┌─ AVAILABLE RECORDS

(* ===== verification/Loopdev.v ===== *)
(** * Loopdev: the loop devices of loopdev.c

    A loop device is a block device whose blocks are the contents of a file.
    Reading a block of it reads an inode, which reads blocks in turn: the
    instance [loop_ops] ties this knot, with the nesting of devices as fuel.
    [isloopdev] is in Bio.v. *)

From Stdlib Require Import ZArith Lia.
From stdpp Require Import base numbers strings gmap list.
From S2P Require Import Prelude CString Kernel Sleeplock Bio Log MntTable Fs.
Open Scope Z_scope.

Definition loopdevinit : K gloopdev unit := modify (set_gl_lock false).

(** [devno & (~LOOPDEV_MASK)]. *)
Definition loopdevno (devno : Z) : Z := Z.land devno (u32 (Z.lnot LOOPDEV_MASK)).

Definition getlloopdevi (devno : Z) : K gloopdev (option nat) :=
  if Z.of_nat NLOOPDEV <=? loopdevno devno
  then panic "[getloopdevi] invalid loop device number" else
  t ← gets gl_table;
  e ← deref (t !! Z.to_nat (loopdevno devno));
  mret (ld_ip e).

Definition updldev (i : nat) (f : loopdev → loopdev) : K gloopdev unit := λ g,
  match gl_table g !! i with
  | Some e => Ret tt (set_gl_table (<[i:=f e]> (gl_table g)) g)
  | None => Fault
  end.

(** The loop of [getorcreatedev]: the device of the inode, or the first free
    device. *)
Fixpoint scan_ldev (t : list loopdev) (i : nat) (free : option nat) (ip : nat) :
    bool * option nat :=
  match t with
  | [] => (false, free)
  | e :: t =>
      let free :=
        match free with
        | Some _ => free
        | None => if ld_used e then None else Some i
        end in
      if ld_used e && bool_decide (ld_ip e = Some ip) then (true, Some i)
      else scan_ldev t (S i) free ip
  end.

Definition getorcreatedev (ip : nat) : K kernel Z :=
  zoom ldev_l (acquire gl_lock_l);;
  t ← gets (λ k, gl_table (k_ldev k));
  match scan_ldev t 0 None ip with
  | (true, Some i) =>
      zoom ldev_l (release gl_lock_l);;
      mret (Z.lor (Z.of_nat i) LOOPDEV_MASK)
  | (_, None) => panic "[getorcreatedev] no free loop device"
  | (false, Some i) =>
      zoom ldev_l (updldev i (set_ld_used true));;
      zoom ldev_l (release gl_lock_l);;
      ip ← zoom ic_l (idup ip);
      zoom ldev_l (updldev i (set_ld_ip (Some ip)));;
      mret (Z.lor (Z.of_nat i) LOOPDEV_MASK)
  end.

Definition devput (devno : Z) : K gloopdev unit :=
  if isloopdev devno =? 0 then panic "[devput] devno is not a loop device" else
  acquire gl_lock_l;;
  updldev (Z.to_nat (loopdevno devno)) (set_ld_used false);;
  release gl_lock_l.

Section loopdev.
Context {CP : CurProc} {LO : LoopOps} {DS : DevSw}.

(** [b->flags |= B_VALID; b->flags &= ~B_DIRTY;] *)
Definition mark_read (b : nat) : K kernel unit :=
  zoom bc_l (updbuf b (λ x,
    set_b_flags (Z.land (Z.lor (b_flags x) B_VALID) (Z.lnot B_DIRTY)) x)).

Definition loopdev_read_body (b : nat) : K kernel unit :=
  x ← zoom bc_l (getbuf b);
  ip ← zoom ldev_l (getlloopdevi (b_dev x));
  ilock ip;;
  i ← deref ip;
  '(res, bytes) ← readi i (u32 (b_blockno x * BSIZE)) BSIZE;
  d ← bdata b;
  set_bdata b (list_inserts 0 bytes d);;
  iunlock ip;;
  mark_read b.

Definition loopdev_write_body (b : nat) : K kernel unit :=
  modify (λ k, set_k_log (add_outstanding 1 (k_log k)) k);;
  x ← zoom bc_l (getbuf b);
  ip ← zoom ldev_l (getlloopdevi (b_dev x));
  i ← deref ip;
  _ ← writei i (b_data x) (u32 (b_blockno x * BSIZE)) BSIZE;
  mark_read b;;
  modify (λ k, set_k_log (add_outstanding (-1) (k_log k)) k);;
  l ← log_of log_l;
  if negb (log_outstanding l =? 0) then panic "[loopdev_write] trick failed" else mret tt.

End loopdev.

(** Devices nested [fuel] deep. *)
Fixpoint loop_ops {CP : CurProc} {DS : DevSw} (fuel : nat) : LoopOps :=
  match fuel with
  | O => {| loopdev_read := λ _, nofuel; loopdev_write := λ _, nofuel |}
  | S fuel =>
      {| loopdev_read := @loopdev_read_body CP (loop_ops fuel) DS;
         loopdev_write := @loopdev_write_body CP (loop_ops fuel) DS |}
  end.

└─

TASK PROMPT ▸
Could you write out, exactly as they stand, only the lines above that begin at the line with "Fixpoint scan_ldev (t" and stop after the line with "(** Devices nested [fuel] deep. *)"?

FINISHED TASK ▸
Fixpoint scan_ldev (t : list loopdev) (i : nat) (free : option nat) (ip : nat) :
    bool * option nat :=
  match t with
  | [] => (false, free)
  | e :: t =>
      let free :=
        match free with
        | Some _ => free
        | None => if ld_used e then None else Some i
        end in
      if ld_used e && bool_decide (ld_ip e = Some ip) then (true, Some i)
      else scan_ldev t (S i) free ip
  end.

Definition getorcreatedev (ip : nat) : K kernel Z :=
  zoom ldev_l (acquire gl_lock_l);;
  t ← gets (λ k, gl_table (k_ldev k));
  match scan_ldev t 0 None ip with
  | (true, Some i) =>
      zoom ldev_l (release gl_lock_l);;
      mret (Z.lor (Z.of_nat i) LOOPDEV_MASK)
  | (_, None) => panic "[getorcreatedev] no free loop device"
  | (false, Some i) =>
      zoom ldev_l (updldev i (set_ld_used true));;
      zoom ldev_l (release gl_lock_l);;
      ip ← zoom ic_l (idup ip);
      zoom ldev_l (updldev i (set_ld_ip (Some ip)));;
      mret (Z.lor (Z.of_nat i) LOOPDEV_MASK)
  end.

Definition devput (devno : Z) : K gloopdev unit :=
  if isloopdev devno =? 0 then panic "[devput] devno is not a loop device" else
  acquire gl_lock_l;;
  updldev (Z.to_nat (loopdevno devno)) (set_ld_used false);;
  release gl_lock_l.

Section loopdev.
Context {CP : CurProc} {LO : LoopOps} {DS : DevSw}.

(** [b->flags |= B_VALID; b->flags &= ~B_DIRTY;] *)
Definition mark_read (b : nat) : K kernel unit :=
  zoom bc_l (updbuf b (λ x,
    set_b_flags (Z.land (Z.lor (b_flags x) B_VALID) (Z.lnot B_DIRTY)) x)).

Definition loopdev_read_body (b : nat) : K kernel unit :=
  x ← zoom bc_l (getbuf b);
  ip ← zoom ldev_l (getlloopdevi (b_dev x));
  ilock ip;;
  i ← deref ip;
  '(res, bytes) ← readi i (u32 (b_blockno x * BSIZE)) BSIZE;
  d ← bdata b;
  set_bdata b (list_inserts 0 bytes d);;
  iunlock ip;;
  mark_read b.

Definition loopdev_write_body (b : nat) : K kernel unit :=
  modify (λ k, set_k_log (add_outstanding 1 (k_log k)) k);;
  x ← zoom bc_l (getbuf b);
  ip ← zoom ldev_l (getlloopdevi (b_dev x));
  i ← deref ip;
  _ ← writei i (b_data x) (u32 (b_blockno x * BSIZE)) BSIZE;
  mark_read b;;
  modify (λ k, set_k_log (add_outstanding (-1) (k_log k)) k);;
  l ← log_of log_l;
  if negb (log_outstanding l =? 0) then panic "[loopdev_write] trick failed" else mret tt.

End loopdev.

(** Devices nested [fuel] deep. *)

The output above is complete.